Geotermia: la nuova ricetta del Giappone anti-nucleare

Sostanzialmente, non passa quasi giorno senza che dal Giappone giungano nuovi e sempre più incoraggianti segnali di una crescita sostenibile. Aziende private e pubbliche amministrazioni sono, infatti, doppiamente impegnate sul fronte della ricerca e della realizzazione di impianti per produrre energia elettrica pulita e in quantità sufficiente a soddisfare il fabbisogno energetico del maggior numero di persone possibili. Per evitare i rischi del nucleare e il ripetersi di una seconda Fukushima, il Paese del Sol levante sta finalmente valutando di sfruttare anche il proprio potenziale geotermico.

Una delle immagini simbolo del disastro nucleare Fukushima, dell'11 marzo 2011

(Una delle immagini simbolo del disastro nucleare Fukushima, dell'11 marzo 2011)

In Giappone, circa 120 vulcani sono attivi; a questi, si aggiungono le circa 28000 sorgenti sia naturali sia artificiali di acqua calda.

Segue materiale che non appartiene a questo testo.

(** C2, as the code has it: the ratio of a main section is the task-weighted
    one, all completed tasks of the section over all its tasks, in the
    overview ([calculate_section_progress]) and under each page section
    ([f_progress] and its siblings) alike.  It equals the unweighted mean of
    the subsection ratios when the subsections of the section all have the
    same number of tasks. *)
Theorem section_ratio_is_task_weighted (progress : gmap string json)
    (main_section : string) (subsections : list (string * list string)) :
  In (main_section, subsections) sections_data ->
  section_ratio progress main_section
  == sectionRatio_weighted progress subsections
  /\ (forall n : nat,
        (0 < n)%nat ->
        Forall (fun sub => length (snd sub) = n) subsections ->
        section_ratio progress main_section
        == sectionRatio_mean progress subsections)
  /\ (forall all_progress : list (list (string * bool)),
        page_section_progress all_progress / 100
        == page_ratio_weighted all_progress).
Proof.
  intros Hin.
  split; [apply section_ratio_weighted, Hin |].
  split; [| exact page_section_progress_weighted].
  intros n Hn Hall.
  rewrite (section_ratio_weighted _ _ _ Hin).
  destruct (subsection_ratios_equal_size progress subsections n Hn Hall)
    as [Hq Hz].
  pose proof sections_have_tasks as Hpos.
  rewrite List.Forall_forall in Hpos. specialize (Hpos _ Hin). cbn [snd] in Hpos.
  unfold sectionRatio_weighted, sectionRatio_mean.
  destruct subsections as [| sub rest]; [cbn in Hpos; lia |].
  rewrite Hq.
  destruct (Z.ltb_spec 0 (sumZ (map tasks_in (sub :: rest)))) as [_ | Hge]; [| lia].
  rewrite Hz, inject_Z_mult.
  assert (Hk : ~ inject_Z (Z.of_nat (length (sub :: rest))) == 0).
  { intros H0.
    assert (Hp : 0 < inject_Z (Z.of_nat (length (sub :: rest))))
      by (apply inject_Z_pos; cbn [length]; lia).
    rewrite H0 in Hp. exact (Qlt_irrefl 0 Hp). }
  assert (Hnq : ~ inject_Z (Z.of_nat n) == 0).
  { intros H0. assert (Hp : 0 < inject_Z (Z.of_nat n)) by (apply inject_Z_pos; lia).
    rewrite H0 in Hp. exact (Qlt_irrefl 0 Hp). }
  field. split; assumption.
Qed.

Lemma section_ratio_is_task_weighted_witness :
  section_ratio linux_done "foundations"
  == sectionRatio_weighted linux_done foundations_subsections
  /\ sectionRatio_weighted linux_done foundations_subsections == 10 # 46.
Proof.
  assert (Hin : In ("foundations", foundations_subsections) sections_data)
    by (left; reflexivity).
  destruct (section_ratio_is_task_weighted linux_done "foundations"
              foundations_subsections Hin) as (Hw & _).
  split; [exact Hw |].
  vm_compute. reflexivity.
Defined.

Nel 2011, nell'anno del disastro di Fukushima, erano attivi 18 siti geotermici, per un totale di 21 unità di produzione di energia elettrica, con una capacità di 537 MWe, un dato davvero di tutto rispetto, se si pensa che si tratta del 5,3 % della capacità totale mondiale di produzione di energia geotermica. E questo solo nel nord del Paese, nelle regioni di Honshu e Kyushu. Ma c'è dall'altro; già allora, le stime parlavano di altri 723 MWe derivanti dai 1500 pozzi e sorgenti di acqua calda, dove la temperatura, altissima, si aggira tra gli 80 e i 120C (nel 1995, a Kakkonda, nel nord-est del Giappone, si sono registrati 500C alla profondità di 3,7 Km). 

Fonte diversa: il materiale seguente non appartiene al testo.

(** * Faith: the WhatsApp REST server (src/index.js)

    A shallow embedding of the server's in-process state (the client handle,
    [connectionState], [chats], [messagesStore]), of its event handlers and
    of its HTTP handlers, with the Baileys client, the file system, the clock
    and the scheduling of other handlers at each [await] taken as an
    environment. *)

From Stdlib Require Import ZArith List String Ascii Bool Lia.
From stdpp Require Import gmap strings list.

Local Open Scope string_scope.
Local Open Scope Z_scope.

(** ** JavaScript values used by the server *)

(** A string-or-null field.  [None] is [null]/[undefined]. *)
Definition truthy (v : option string) : bool :=
  match v with
  | Some s => negb (String.eqb s "")
  | None => false
  end.

(** [a || b] where [b] is always a string. *)
Definition or_else (a : option string) (b : string) : string :=
  match a with
  | Some s => if String.eqb s "" then b else s
  | None => b
  end.

(** [a || b] on string-or-null operands. *)
Definition or_opt (a b : option string) : option string :=
  if truthy a then a else b.

(** [s.split(sep)[0]] *)
Fixpoint split_first (sep : ascii) (s : string) : string :=
  match s with
  | EmptyString => EmptyString
  | String c rest =>
      if Ascii.eqb c sep then EmptyString else String c (split_first sep rest)
  end.

(** [s.endsWith(suffix)] *)
Definition endsWith (s suffix : string) : bool :=
  let n := String.length s in
  let m := String.length suffix in
  if (m <=? n)%nat then String.eqb (substring (n - m) m s) suffix else false.

Definition is_digit (c : ascii) : bool :=
  let n := nat_of_ascii c in ((48 <=? n) && (n <=? 57))%nat.

(** [s.replace(/\D/g, '')] *)
Fixpoint strip_non_digits (s : string) : string :=
  match s with
  | EmptyString => EmptyString
  | String c rest =>
      if is_digit c then String c (strip_non_digits rest)
      else strip_non_digits rest
  end.

(** ** Data model *)

Module LastMessage.
Record t := mk { body : string; timestamp : Z }.
End LastMessage.

Module Chat.
Record t := mk {
  id : string;
  name : string;
  isGroup : bool;
  timestamp : Z;
  lastMessage : option LastMessage.t
}.
End Chat.

(** A cached message.  Inbound records carry [from] and [type]; the record
    built by the send endpoint has neither property. *)
Module Message.
Record t := mk {
  id : string;
  body : string;
  from : option string;
  timestamp : Z;
  isOutgoing : bool;
  type : option string
}.
End Message.

(** ** updateChatWithMessage (src/index.js 195-216) *)

(** [chats.find(c => c.id === chatId)], with the position of the entry found:
    the entry is then mutated where it sits in the array. *)
Definition find_chat (chatId : string) (chats : list Chat.t)
  : option (nat * Chat.t) :=
  list_find (fun c => Chat.id c = chatId) chats.

Definition updateChatWithMessage (chatId : string) (message : Message.t)
    (chats : list Chat.t) : list Chat.t :=
  match find_chat chatId chats with
  | Some (i, existingChat) =>
      <[ i := {| Chat.id := Chat.id existingChat;
                 Chat.name := Chat.name existingChat;
                 Chat.isGroup := Chat.isGroup existingChat;
                 Chat.timestamp := Message.timestamp message;
                 Chat.lastMessage :=
                   Some {| LastMessage.body := Message.body message;
                           LastMessage.timestamp := Message.timestamp message |}
              |} ]> chats
  | None =>
      {| Chat.id := chatId;
         Chat.name := split_first "@" chatId;
         Chat.isGroup := endsWith chatId "@g.us";
         Chat.timestamp := Message.timestamp message;
         Chat.lastMessage :=
           Some {| LastMessage.body := Message.body message;
                   LastMessage.timestamp := Message.timestamp message |}
      |} :: chats
  end.

(** ** Messages as the protocol client delivers them *)

(** One populated key of [msg.message], in the object's key order. *)
Inductive MessageField :=
| conversation (text : option string)
| extendedTextMessage (text : option string)
| imageMessage (caption : option string)
| otherMessage (key : string).

Definition field_key (f : MessageField) : string :=
  match f with
  | conversation _ => "conversation"
  | extendedTextMessage _ => "extendedTextMessage"
  | imageMessage _ => "imageMessage"
  | otherMessage k => k
  end.

Module WAMessage.
Record t := mk {
  remoteJid : string;                       (* msg.key.remoteJid *)
  id : string;                              (* msg.key.id *)
  fromMe : bool;                            (* msg.key.fromMe *)
  message : option (list MessageField);     (* msg.message *)
  messageTimestamp : Z
}.
End WAMessage.

(** [msg.message?.conversation] *)
Fixpoint get_conversation (fields : list MessageField) : option string :=
  match fields with
  | [] => None
  | conversation t :: _ => t
  | _ :: rest => get_conversation rest
  end.

(** [msg.message?.extendedTextMessage?.text] *)
Fixpoint get_extended_text (fields : list MessageField) : option string :=
  match fields with
  | [] => None
  | extendedTextMessage t :: _ => t
  | _ :: rest => get_extended_text rest
  end.

(** [msg.message?.imageMessage?.caption] *)
Fixpoint get_image_caption (fields : list MessageField) : option string :=
  match fields with
  | [] => None
  | imageMessage c :: _ => c
  | _ :: rest => get_image_caption rest
  end.

Definition msg_conversation (msg : WAMessage.t) : option string :=
  match WAMessage.message msg with Some f => get_conversation f | None => None end.
Definition msg_extended_text (msg : WAMessage.t) : option string :=
  match WAMessage.message msg with Some f => get_extended_text f | None => None end.
Definition msg_image_caption (msg : WAMessage.t) : option string :=
  match WAMessage.message msg with Some f => get_image_caption f | None => None end.

(** The [messageData] literal of the [messages.upsert] handler
    (src/index.js 125-135). *)
Definition messageData (msg : WAMessage.t) : Message.t :=
  {| Message.id := WAMessage.id msg;
     Message.body :=
       or_else (or_opt (or_opt (msg_conversation msg) (msg_extended_text msg))
                       (msg_image_caption msg))
               "[Media]";
     Message.from := Some (WAMessage.remoteJid msg);
     Message.timestamp := WAMessage.messageTimestamp msg;
     Message.isOutgoing := WAMessage.fromMe msg;
     Message.type :=
       match WAMessage.message msg with
       | Some f => head (map field_key f)
       | None => None
       end |}.

(** ** Process state *)

Record ConnectionState := {
  connected : bool;
  connecting : bool;
  pairingCode : option string;
  phoneNumber : option string;
  error : option string;
  qr : option string
}.

Definition initialConnectionState : ConnectionState :=
  {| connected := false; connecting := false; pairingCode := None;
     phoneNumber := None; error := None; qr := None |}.

Definition Socket := nat.

Record World := {
  sock : option Socket;
  connectionState : ConnectionState;
  chats : list Chat.t;
  messagesStore : gmap string (list Message.t)
}.

Definition initialWorld : World :=
  {| sock := None; connectionState := initialConnectionState;
     chats := []; messagesStore := ∅ |}.

(** [messagesStore] is created by the literal [{}], so a property read also
    finds the members of [Object.prototype]. *)
Definition object_prototype_keys : list string :=
  [ "constructor"; "__defineGetter__"; "__defineSetter__"; "hasOwnProperty";
    "__lookupGetter__"; "__lookupSetter__"; "isPrototypeOf";
    "propertyIsEnumerable"; "toString"; "valueOf"; "__proto__";
    "toLocaleString" ].

Definition is_prototype_key (k : string) : bool :=
  existsb (String.eqb k) object_prototype_keys.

Eppure, si tratta ancora di dati "da niente", visto che si stima che per il Giappone, il potenziale di generazione di energia geotermica sia di 20000 MWe (il terzo più alto potenziale geotermico al mondo). Per raggiungere un simile quantitativo di energia, sarebbero necessarie più di venti centrali nucleari!

In Giappone, si contano circa 120 vulcani attivi

(In Giappone, si contano circa 120 vulcani attivi)

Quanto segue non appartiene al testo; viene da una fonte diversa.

(** * HOOMD-blue: GlobalArray and the MPCD communicator

    A shallow embedding of [hoomd/GlobalArray.h] and
    [hoomd/mpcd/Communicator.cc].

    - unsigned int values are integers in [0, 2^32); every operation of the
      source that can wrap is written with [wrap32];
    - a C++ exception, a failed [assert] and undefined behaviour are the
      three [fault]s of the [result] monad;
    - arrays are lists, read with [!!] and written with [<[i:=x]>];
    - the device synchronisation under [ENABLE_CUDA], what the memory tracer
      of [REGISTER_ALLOCATION] records and the python export change no value
      modelled here and are left out; the dereference of the execution
      configuration that [REGISTER_ALLOCATION] starts with is kept wherever
      nothing before it has dereferenced the pointer already. *)

From stdpp Require Import base list numbers strings pretty sorting.

Local Open Scope Z_scope.
#[local] Set Warnings "-clear-no-such-hyp".

(** ** Machine integers, faults *)

Definition wrap32 (z : Z) : Z := z mod 2 ^ 32.

Definition is_uint (z : Z) : Prop := 0 ≤ z < 2 ^ 32.

(** [(int)u] for an unsigned [u]. *)
Definition to_int (u : Z) : Z :=
  if decide (wrap32 u < 2 ^ 31) then wrap32 u else wrap32 u - 2 ^ 32.

Lemma wrap32_small_nat (k : nat) :
  (k ≤ 27)%nat → wrap32 (Z.of_nat k) = Z.of_nat k.
Proof. intros Hk. unfold wrap32. apply Z.mod_small. lia. Qed.

Lemma to_int_small (z : Z) : 0 ≤ z < 2 ^ 31 → to_int z = z.
Proof.
  intros Hz. unfold to_int, wrap32. rewrite Z.mod_small by lia.
  by rewrite decide_True by lia.
Qed.

Inductive fault : Type :=
| assertion_failed (line : Z)
| runtime_error (what : string)
| undefined_behaviour.

Inductive result (A : Type) : Type :=
| Ok (a : A)
| Raise (f : fault).
Arguments Ok {A} a.
Arguments Raise {A} f.

Definition bind {A B : Type} (m : result A) (k : A → result B) : result B :=
  match m with
  | Ok a => k a
  | Raise f => Raise f
  end.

Con una simile premessa, arriva, quindi, ancor più gradita la notizia che il Paese del disastro nucleare di Fukushima Dai-ichi sta valutando la possibilità di riconvertire 25 centrali nucleari in centrali geotermiche e di utilizzare così, anche in patria, tutta la tecnologia sviluppata in ambito geotermico negli scorsi anni. Basta pensare, infatti, che addirittura l'Islanda (dove il 90 % del riscaldamento domestico viene dalla geotermia, con un risparmio di 7, 2 miliardi di dollari dal 1970 a oggi) sfrutta turbine di produzione giapponese per far funzionare i propri impianti.

Intanto, in attesa che il governo prenda una decisione sulla riconversione dei vecchi impianti nucleari, stanno, invece, per cominciare i lavori per la realizzazione di un impianto geotermico nel Kurikoma Park, nella prefettura di Akita, nell'isola di Honshu (si parla già del prossimo autunno). Si tratterà del primo impianto costruito all'interno di un parco nazionale e avrà una potenza di uscita tra i 30000 e i 70000 kW.

Il prossimo autunno, inizieranno i lavori di costruzione di un impianto geotermico nel Kurikoma Park

(Il prossimo autunno, inizieranno i lavori di costruzione di un impianto geotermico nel Kurikoma Park)

Infine, a dimostrazione del fatto che i giapponesi hanno tutta l'intenzione di fare sul serio e di sfruttare al massimo il proprio potenziale geotermico, c'è il fatto che il governo è alle prese con la creazione di un programma di sovvenzioni per tutti quei centri che sceglieranno di attingere all'energia della Terra per soddisfare il proprio fabbisogno energetico. Per ora, il 2013 si è chiuso con 3 miliardi di yen (il corrispettivo di quasi 30 milioni di euro) destinati a progetti di vario genere ma tutti in ambito geotermico. A questi si aggiungono i 15 milioni di euro, prettamente destinati alla ricerca (tanto in campo universitari quanto in campo aziendale) nel settore della geotermia.